Please copy out the entries below exactly, beginning with the line that contains "(forall ev, In ev before" and ending with the line that contains "exists removed r0", and include nothing outside that span.
--
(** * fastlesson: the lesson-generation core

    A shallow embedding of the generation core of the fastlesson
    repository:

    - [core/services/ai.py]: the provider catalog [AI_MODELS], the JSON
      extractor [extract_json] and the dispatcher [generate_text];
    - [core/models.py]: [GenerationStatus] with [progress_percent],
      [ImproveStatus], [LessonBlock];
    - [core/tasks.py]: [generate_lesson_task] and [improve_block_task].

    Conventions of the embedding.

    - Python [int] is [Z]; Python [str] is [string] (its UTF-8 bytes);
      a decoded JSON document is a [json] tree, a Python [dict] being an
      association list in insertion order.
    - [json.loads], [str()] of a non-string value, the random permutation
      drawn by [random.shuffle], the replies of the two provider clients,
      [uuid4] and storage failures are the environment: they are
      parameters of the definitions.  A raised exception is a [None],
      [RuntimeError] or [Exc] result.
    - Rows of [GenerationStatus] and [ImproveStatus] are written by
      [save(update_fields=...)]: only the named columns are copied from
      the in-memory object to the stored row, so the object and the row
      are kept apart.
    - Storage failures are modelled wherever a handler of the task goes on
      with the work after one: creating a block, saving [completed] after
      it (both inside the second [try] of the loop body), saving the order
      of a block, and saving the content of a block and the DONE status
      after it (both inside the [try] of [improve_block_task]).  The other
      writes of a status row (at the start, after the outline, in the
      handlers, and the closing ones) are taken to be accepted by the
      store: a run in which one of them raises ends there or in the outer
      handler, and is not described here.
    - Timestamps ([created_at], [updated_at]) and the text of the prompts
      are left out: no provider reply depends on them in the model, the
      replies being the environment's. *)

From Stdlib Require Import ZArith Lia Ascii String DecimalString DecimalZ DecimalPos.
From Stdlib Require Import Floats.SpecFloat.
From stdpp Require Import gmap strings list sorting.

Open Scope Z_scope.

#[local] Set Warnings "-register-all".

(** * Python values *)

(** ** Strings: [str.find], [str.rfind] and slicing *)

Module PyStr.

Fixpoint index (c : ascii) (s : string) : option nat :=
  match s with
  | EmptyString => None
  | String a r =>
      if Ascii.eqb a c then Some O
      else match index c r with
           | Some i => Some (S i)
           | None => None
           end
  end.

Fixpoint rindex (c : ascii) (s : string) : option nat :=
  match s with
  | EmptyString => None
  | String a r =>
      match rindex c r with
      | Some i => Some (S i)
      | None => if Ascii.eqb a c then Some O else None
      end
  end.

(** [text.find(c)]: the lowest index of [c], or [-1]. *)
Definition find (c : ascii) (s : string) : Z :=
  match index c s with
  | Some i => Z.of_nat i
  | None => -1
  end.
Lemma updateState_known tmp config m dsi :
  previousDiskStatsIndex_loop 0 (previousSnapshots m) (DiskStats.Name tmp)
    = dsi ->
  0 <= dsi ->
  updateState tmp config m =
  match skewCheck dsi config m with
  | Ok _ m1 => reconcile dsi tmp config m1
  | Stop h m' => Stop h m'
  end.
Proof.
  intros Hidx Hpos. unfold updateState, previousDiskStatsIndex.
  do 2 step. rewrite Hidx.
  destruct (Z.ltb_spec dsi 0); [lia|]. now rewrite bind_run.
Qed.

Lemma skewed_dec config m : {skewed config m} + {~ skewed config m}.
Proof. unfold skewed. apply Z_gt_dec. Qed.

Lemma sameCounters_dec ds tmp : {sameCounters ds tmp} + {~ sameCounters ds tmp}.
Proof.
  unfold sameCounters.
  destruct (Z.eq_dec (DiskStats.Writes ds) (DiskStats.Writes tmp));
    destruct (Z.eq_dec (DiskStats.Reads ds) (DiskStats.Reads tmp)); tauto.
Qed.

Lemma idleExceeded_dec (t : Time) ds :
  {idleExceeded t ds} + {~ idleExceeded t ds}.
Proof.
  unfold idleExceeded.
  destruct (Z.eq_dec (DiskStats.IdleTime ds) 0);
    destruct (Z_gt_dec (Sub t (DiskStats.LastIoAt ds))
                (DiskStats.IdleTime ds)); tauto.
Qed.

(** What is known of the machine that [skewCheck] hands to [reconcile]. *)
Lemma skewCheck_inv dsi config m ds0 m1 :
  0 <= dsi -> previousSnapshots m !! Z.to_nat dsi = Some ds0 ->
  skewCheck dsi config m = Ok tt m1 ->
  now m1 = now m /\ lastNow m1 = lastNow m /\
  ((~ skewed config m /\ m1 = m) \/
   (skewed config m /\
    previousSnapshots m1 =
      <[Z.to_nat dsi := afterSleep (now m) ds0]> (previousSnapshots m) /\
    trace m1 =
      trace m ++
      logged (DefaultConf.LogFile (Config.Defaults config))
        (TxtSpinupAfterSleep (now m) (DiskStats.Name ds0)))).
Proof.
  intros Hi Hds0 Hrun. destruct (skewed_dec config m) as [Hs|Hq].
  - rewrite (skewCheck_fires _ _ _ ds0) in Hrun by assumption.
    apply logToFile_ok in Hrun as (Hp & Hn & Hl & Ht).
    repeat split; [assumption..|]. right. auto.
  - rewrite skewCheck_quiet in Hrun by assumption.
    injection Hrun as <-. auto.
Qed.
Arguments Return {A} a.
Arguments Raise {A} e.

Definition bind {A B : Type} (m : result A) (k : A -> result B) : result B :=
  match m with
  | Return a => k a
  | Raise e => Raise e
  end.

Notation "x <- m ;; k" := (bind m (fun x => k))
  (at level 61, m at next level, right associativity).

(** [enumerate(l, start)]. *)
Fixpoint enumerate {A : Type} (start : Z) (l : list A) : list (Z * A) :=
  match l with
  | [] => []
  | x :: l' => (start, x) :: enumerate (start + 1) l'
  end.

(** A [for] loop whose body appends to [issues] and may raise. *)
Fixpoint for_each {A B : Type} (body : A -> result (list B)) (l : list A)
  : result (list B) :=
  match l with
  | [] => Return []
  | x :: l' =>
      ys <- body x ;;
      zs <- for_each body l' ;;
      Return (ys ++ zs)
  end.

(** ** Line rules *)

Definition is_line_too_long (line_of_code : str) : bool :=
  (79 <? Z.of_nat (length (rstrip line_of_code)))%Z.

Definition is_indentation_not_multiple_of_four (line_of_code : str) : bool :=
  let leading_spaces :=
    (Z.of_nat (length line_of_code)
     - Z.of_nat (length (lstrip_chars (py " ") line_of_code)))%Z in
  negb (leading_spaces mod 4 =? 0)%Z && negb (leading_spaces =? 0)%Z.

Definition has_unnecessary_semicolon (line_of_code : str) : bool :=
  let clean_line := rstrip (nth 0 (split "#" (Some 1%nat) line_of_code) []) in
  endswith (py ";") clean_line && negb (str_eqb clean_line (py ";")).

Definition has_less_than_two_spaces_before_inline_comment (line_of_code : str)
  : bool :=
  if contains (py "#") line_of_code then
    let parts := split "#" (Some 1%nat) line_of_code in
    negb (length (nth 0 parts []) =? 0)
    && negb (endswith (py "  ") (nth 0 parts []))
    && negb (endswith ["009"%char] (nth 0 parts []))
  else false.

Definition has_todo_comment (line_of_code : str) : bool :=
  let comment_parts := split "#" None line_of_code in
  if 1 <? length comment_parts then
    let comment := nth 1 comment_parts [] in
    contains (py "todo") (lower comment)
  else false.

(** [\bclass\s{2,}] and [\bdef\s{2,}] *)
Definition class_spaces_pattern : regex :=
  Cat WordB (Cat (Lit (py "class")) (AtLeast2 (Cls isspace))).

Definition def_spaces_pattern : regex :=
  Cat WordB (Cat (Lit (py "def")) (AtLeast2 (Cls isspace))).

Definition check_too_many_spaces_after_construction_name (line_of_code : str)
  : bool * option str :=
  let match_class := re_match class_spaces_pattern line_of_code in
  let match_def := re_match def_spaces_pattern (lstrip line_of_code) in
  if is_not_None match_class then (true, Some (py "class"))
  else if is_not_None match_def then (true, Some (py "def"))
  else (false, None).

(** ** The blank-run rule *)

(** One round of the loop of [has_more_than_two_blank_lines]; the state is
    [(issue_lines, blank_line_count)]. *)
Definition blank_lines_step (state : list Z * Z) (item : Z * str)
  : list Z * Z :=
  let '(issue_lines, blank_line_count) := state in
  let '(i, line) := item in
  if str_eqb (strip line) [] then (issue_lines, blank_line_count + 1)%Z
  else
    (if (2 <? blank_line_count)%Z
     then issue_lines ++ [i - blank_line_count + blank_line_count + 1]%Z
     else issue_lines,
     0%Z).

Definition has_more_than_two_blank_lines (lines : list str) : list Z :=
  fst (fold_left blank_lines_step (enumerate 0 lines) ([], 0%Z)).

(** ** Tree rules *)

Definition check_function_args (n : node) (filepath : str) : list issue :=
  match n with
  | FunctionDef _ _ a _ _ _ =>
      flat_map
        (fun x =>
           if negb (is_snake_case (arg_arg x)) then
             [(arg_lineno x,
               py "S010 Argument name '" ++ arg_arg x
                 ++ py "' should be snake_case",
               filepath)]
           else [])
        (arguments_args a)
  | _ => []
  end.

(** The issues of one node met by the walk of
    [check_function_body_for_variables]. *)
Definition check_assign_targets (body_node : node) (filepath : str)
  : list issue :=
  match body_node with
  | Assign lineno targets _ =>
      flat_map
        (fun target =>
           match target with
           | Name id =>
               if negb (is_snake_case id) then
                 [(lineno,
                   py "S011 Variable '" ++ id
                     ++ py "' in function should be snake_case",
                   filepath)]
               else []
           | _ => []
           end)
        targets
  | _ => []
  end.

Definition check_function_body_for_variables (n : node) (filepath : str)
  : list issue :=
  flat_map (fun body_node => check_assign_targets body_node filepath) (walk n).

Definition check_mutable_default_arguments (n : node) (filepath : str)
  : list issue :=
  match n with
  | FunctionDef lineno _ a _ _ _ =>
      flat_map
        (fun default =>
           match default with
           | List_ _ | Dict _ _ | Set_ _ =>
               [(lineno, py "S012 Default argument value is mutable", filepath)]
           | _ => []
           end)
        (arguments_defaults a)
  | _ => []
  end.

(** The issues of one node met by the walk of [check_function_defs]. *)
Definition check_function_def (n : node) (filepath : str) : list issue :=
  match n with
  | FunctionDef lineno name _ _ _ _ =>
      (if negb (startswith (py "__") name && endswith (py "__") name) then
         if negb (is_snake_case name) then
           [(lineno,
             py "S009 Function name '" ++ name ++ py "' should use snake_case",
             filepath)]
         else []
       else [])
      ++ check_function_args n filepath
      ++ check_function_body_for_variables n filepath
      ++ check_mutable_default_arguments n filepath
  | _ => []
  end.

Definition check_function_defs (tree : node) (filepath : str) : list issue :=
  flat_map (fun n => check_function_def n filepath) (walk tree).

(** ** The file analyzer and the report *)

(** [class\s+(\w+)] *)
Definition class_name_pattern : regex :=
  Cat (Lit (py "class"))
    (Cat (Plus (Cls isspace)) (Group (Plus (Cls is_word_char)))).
--
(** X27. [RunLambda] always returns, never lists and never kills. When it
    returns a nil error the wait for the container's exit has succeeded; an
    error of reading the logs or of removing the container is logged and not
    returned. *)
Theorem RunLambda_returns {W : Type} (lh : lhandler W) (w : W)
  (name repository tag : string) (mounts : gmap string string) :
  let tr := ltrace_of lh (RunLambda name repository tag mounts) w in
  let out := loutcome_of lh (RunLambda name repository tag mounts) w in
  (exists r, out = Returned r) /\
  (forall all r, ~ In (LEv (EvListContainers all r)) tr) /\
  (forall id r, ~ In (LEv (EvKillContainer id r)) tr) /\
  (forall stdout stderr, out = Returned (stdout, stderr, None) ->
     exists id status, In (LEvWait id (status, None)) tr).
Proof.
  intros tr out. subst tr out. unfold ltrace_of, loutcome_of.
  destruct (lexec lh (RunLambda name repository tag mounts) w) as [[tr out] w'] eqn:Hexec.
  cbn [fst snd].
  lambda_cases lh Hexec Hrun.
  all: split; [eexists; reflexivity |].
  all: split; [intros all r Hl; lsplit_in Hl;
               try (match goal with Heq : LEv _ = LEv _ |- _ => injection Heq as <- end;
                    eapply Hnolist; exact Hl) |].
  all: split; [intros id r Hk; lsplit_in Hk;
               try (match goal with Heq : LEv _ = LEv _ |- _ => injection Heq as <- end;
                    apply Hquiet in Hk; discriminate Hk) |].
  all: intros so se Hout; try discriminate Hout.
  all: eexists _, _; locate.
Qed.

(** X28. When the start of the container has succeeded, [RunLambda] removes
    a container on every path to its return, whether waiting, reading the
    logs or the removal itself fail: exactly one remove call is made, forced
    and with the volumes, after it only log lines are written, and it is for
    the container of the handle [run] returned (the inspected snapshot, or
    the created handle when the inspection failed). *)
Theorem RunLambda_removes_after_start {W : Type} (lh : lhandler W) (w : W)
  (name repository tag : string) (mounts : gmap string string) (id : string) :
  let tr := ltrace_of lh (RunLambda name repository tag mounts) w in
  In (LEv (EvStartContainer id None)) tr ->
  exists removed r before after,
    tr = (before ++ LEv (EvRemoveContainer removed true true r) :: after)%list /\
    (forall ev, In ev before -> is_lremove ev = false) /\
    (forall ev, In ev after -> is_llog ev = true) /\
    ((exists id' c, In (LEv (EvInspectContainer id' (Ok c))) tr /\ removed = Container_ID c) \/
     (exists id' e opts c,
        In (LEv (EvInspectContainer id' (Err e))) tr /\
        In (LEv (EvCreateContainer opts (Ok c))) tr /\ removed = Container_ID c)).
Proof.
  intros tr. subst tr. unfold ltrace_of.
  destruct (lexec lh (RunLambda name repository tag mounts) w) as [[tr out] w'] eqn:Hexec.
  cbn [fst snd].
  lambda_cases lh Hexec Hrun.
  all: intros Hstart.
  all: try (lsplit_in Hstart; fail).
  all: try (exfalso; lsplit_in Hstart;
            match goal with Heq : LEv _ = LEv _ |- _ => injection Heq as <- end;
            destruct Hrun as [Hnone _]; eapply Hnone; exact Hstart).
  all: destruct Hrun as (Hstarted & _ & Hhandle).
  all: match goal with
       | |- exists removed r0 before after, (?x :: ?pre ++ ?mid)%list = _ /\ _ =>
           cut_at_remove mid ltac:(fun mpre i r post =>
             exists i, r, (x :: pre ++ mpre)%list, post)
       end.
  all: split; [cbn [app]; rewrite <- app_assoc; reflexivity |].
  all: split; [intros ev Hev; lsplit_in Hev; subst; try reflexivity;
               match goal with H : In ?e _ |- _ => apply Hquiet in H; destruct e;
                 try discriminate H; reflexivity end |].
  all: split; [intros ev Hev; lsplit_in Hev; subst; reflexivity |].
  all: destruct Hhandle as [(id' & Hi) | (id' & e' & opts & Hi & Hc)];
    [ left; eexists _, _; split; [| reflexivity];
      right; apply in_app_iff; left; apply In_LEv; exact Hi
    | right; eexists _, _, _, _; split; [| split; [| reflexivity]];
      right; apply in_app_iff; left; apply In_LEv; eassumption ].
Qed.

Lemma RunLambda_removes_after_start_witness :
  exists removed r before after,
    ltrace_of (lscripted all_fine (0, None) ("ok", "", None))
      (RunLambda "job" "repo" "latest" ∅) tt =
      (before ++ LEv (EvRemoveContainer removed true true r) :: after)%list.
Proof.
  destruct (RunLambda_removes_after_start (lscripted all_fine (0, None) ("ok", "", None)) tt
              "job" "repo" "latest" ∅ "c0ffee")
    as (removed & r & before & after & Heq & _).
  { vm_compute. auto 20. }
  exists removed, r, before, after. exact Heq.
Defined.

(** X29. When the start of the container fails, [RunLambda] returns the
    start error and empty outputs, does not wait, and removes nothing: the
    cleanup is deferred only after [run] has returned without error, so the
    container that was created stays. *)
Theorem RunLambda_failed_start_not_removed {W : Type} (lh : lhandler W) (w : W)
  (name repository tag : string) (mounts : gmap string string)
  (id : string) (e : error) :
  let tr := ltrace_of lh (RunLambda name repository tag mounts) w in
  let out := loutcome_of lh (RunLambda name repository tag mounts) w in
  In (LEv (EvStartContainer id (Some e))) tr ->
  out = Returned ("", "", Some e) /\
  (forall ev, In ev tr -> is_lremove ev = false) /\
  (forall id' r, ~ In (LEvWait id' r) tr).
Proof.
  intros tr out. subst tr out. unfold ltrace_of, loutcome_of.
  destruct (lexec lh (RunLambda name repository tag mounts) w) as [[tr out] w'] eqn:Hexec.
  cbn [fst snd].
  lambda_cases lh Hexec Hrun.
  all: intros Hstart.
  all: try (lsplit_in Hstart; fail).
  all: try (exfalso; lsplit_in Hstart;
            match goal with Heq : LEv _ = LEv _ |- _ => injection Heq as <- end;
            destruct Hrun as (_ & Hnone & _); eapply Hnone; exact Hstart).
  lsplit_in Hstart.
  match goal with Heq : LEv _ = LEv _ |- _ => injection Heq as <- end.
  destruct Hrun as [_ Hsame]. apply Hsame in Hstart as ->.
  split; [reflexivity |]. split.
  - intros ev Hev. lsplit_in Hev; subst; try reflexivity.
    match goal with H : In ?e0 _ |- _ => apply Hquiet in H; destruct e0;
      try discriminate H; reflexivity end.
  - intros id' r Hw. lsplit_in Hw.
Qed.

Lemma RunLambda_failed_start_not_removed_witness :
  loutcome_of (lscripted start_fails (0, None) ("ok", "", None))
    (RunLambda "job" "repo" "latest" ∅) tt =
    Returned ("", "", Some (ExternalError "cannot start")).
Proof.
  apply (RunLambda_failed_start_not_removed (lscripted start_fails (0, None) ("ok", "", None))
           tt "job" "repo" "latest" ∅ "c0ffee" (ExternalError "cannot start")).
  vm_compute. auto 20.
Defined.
--
*Answer to this task:*
    (forall ev, In ev before -> is_lremove ev = false) /\
    (forall ev, In ev after -> is_llog ev = true) /\
    ((exists id' c, In (LEv (EvInspectContainer id' (Ok c))) tr /\ removed = Container_ID c) \/
     (exists id' e opts c,
        In (LEv (EvInspectContainer id' (Err e))) tr /\
        In (LEv (EvCreateContainer opts (Ok c))) tr /\ removed = Container_ID c)).
Proof.
  intros tr. subst tr. unfold ltrace_of.
  destruct (lexec lh (RunLambda name repository tag mounts) w) as [[tr out] w'] eqn:Hexec.
  cbn [fst snd].
  lambda_cases lh Hexec Hrun.
  all: intros Hstart.
  all: try (lsplit_in Hstart; fail).
  all: try (exfalso; lsplit_in Hstart;
            match goal with Heq : LEv _ = LEv _ |- _ => injection Heq as <- end;
            destruct Hrun as [Hnone _]; eapply Hnone; exact Hstart).
  all: destruct Hrun as (Hstarted & _ & Hhandle).
  all: match goal with
       | |- exists removed r0 before after, (?x :: ?pre ++ ?mid)%list = _ /\ _ =>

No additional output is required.